> **Problem**:
What do the lines say, reproduced word for word, from the first of the entries below through the line bearing "Implicit Types s : @System Val World S."?

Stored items
Lemma success_is_cached_until_ttl_witness :
  ∃ p2, process_many (new_processor 1) [(0, 0); (1 # 2, 1 # 2)] "ttl_key_001"
          charge_action 0%nat
        = Some ([Return "ch_123"%string; Return "ch_123"%string], p2, 1%nat).
Proof.
  assert (fresh_entry (ttl_seconds (new_processor 1)) 0
            (storage (new_processor 1) !! "ttl_key_001") = None) as Hstale
    by reflexivity.
  assert (key_locked "ttl_key_001" (new_processor 1) = false) as Hfree
    by reflexivity.
  assert (charge_action 0%nat = (1%nat, Return "ch_123"%string)) as Hact
    by reflexivity.
  assert ((1 # 2) - 0 <= inject_Z (ttl_seconds (new_processor 1))) as Hin
    by (change (ttl_seconds (new_processor 1)) with 1%Z; unfold Qle; simpl; lia).
  exact (proj1 (success_is_cached_until_ttl (new_processor 1) 0 0 (1 # 2) (1 # 2)
                  "ttl_key_001" charge_action 0%nat 1%nat "ch_123"%string
                  Hstale Hfree Hact Hin)).
Defined.

(** ** The metrics table under every operation *)

Section MetricsFacts.
Context {Val World S : Type} {backend : IdempotentStorage Val S}.
Implicit Types p q : IdempotentProcessor S.
Implicit Types s : @System Val World S.

Lemma extends_thread_step tid key (action : @Action Val World) pc p w clock
    l p' w' pc' :
  thread_step tid key action pc p w clock = Some (l, p', w', pc') →
  extends p p'.
Proof.
  destruct pc; simpl.
  - destruct (get (storage p) key) as [s0 [cached|e]].
    + destruct (fresh_entry _ clock cached); intros [= <- <- <- <-].
      * eapply extends_trans; [|apply extends_record_metric].
        by eapply extends_same_dicts; [..|apply extends_refl].
      * by eapply extends_same_dicts; [..|apply extends_refl].
    + intros [= <- <- <- <-].
      by eapply extends_same_dicts; [..|apply extends_refl].
  - intros [= <- <- <- <-]. apply extends_coordinate.
  - destruct (key_locked key p); [done|]. intros [= <- <- <- <-].
    by eapply extends_same_dicts; [..|apply extends_refl].
  - destruct (get (storage p) key) as [s1 [cached|e]].
    + destruct (fresh_entry _ current_time cached); intros [= <- <- <- <-].
      * by eapply extends_same_dicts; [..|apply extends_refl].
      * eapply extends_trans; [|apply extends_record_metric].
        by eapply extends_same_dicts; [..|apply extends_refl].
    + intros [= <- <- <- <-].
      by eapply extends_same_dicts; [..|apply extends_refl].
  - destruct (action w) as [w1 [result|e]]; intros [= <- <- <- <-];
      apply extends_refl.
  - destruct (set_success _ _ _ _ _) as [s3 [[]|e]]; intros [= <- <- <- <-];
      by eapply extends_same_dicts; [..|apply extends_refl].
  - intros [= <- <- <- <-].
    by eapply extends_same_dicts; [..|apply extends_refl].
  - intros [= <- <- <- <-].
    by eapply extends_same_dicts; [..|apply extends_refl].
  - done.
Qed.

Lemma extends_sys_step m s l s' :
  sys_step m s = Some (l, s') → extends (sys_processor s) (sys_processor s').
Proof.
  destruct m as [tid|d| |joined]; simpl.
  - destruct (sys_threads s !! tid) as [th|]; [|done].
    destruct (thread_step _ _ _ _ _ _ _) as [[[[l1 p] w] pc]|] eqn:Hstep; [|done].
    intros [= <- <-]. simpl. by eapply extends_thread_step.
  - destruct (Qle_bool 0 d); [|done]. intros [= <- <-]. apply extends_refl.
  - destruct (_ || _); [done|].
    pose proof (extends_cleanup_pass (sys_clock s) (sys_processor s)) as Hp.
    destruct (cleanup_pass _ _) as [[[]|e] p1]; intros [= <- <-]; simpl in *.
    + done.
    + by eapply extends_same_dicts; [..|apply Hp].
  - intros [= <- <-]. apply extends_shutdown.
Qed.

> **Output of the exercise**:
Lemma success_is_cached_until_ttl_witness :
  ∃ p2, process_many (new_processor 1) [(0, 0); (1 # 2, 1 # 2)] "ttl_key_001"
          charge_action 0%nat
        = Some ([Return "ch_123"%string; Return "ch_123"%string], p2, 1%nat).
Proof.
  assert (fresh_entry (ttl_seconds (new_processor 1)) 0
            (storage (new_processor 1) !! "ttl_key_001") = None) as Hstale
    by reflexivity.
  assert (key_locked "ttl_key_001" (new_processor 1) = false) as Hfree
    by reflexivity.
  assert (charge_action 0%nat = (1%nat, Return "ch_123"%string)) as Hact
    by reflexivity.
  assert ((1 # 2) - 0 <= inject_Z (ttl_seconds (new_processor 1))) as Hin
    by (change (ttl_seconds (new_processor 1)) with 1%Z; unfold Qle; simpl; lia).
  exact (proj1 (success_is_cached_until_ttl (new_processor 1) 0 0 (1 # 2) (1 # 2)
                  "ttl_key_001" charge_action 0%nat 1%nat "ch_123"%string
                  Hstale Hfree Hact Hin)).
Defined.

(** ** The metrics table under every operation *)

Section MetricsFacts.
Context {Val World S : Type} {backend : IdempotentStorage Val S}.
Implicit Types p q : IdempotentProcessor S.
Implicit Types s : @System Val World S.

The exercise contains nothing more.